◆ REQUIREMENT: Keep only the lines from the top of the listing through the one with "- The libraries", and reproduce them unaltered.

>>>

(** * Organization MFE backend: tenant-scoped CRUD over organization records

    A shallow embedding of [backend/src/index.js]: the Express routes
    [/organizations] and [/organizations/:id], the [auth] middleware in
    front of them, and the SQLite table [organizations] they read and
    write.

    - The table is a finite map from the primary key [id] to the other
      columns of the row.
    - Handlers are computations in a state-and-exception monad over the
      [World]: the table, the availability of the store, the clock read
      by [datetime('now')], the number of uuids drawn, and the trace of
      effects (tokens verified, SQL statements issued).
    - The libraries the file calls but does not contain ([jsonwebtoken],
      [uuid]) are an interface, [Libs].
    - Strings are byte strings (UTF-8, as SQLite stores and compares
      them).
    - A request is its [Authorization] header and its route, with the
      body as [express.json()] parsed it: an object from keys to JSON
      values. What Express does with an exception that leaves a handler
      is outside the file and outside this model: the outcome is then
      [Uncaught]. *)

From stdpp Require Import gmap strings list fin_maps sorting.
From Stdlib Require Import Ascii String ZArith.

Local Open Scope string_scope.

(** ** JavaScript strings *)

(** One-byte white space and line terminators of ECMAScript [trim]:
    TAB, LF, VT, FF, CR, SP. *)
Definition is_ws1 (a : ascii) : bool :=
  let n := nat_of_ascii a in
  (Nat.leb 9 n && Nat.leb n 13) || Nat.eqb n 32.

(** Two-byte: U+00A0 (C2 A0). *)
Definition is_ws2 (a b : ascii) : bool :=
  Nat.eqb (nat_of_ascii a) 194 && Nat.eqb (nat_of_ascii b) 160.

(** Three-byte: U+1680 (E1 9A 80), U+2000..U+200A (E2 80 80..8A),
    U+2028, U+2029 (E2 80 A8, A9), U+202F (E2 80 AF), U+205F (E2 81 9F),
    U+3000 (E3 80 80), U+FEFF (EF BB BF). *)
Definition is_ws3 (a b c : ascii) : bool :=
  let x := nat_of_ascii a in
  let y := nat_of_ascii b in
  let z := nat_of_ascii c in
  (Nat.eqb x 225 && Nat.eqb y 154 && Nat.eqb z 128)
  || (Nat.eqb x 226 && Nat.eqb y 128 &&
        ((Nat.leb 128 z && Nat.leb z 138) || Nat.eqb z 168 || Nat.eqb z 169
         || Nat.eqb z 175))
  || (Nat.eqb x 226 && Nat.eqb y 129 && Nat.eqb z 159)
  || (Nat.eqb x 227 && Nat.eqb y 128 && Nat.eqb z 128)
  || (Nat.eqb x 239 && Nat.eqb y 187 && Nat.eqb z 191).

<<<

◆ EXERCISE RESULT:
(** * Organization MFE backend: tenant-scoped CRUD over organization records

    A shallow embedding of [backend/src/index.js]: the Express routes
    [/organizations] and [/organizations/:id], the [auth] middleware in
    front of them, and the SQLite table [organizations] they read and
    write.

    - The table is a finite map from the primary key [id] to the other
      columns of the row.
    - Handlers are computations in a state-and-exception monad over the
      [World]: the table, the availability of the store, the clock read
      by [datetime('now')], the number of uuids drawn, and the trace of
      effects (tokens verified, SQL statements issued).
    - The libraries the file calls but does not contain ([jsonwebtoken],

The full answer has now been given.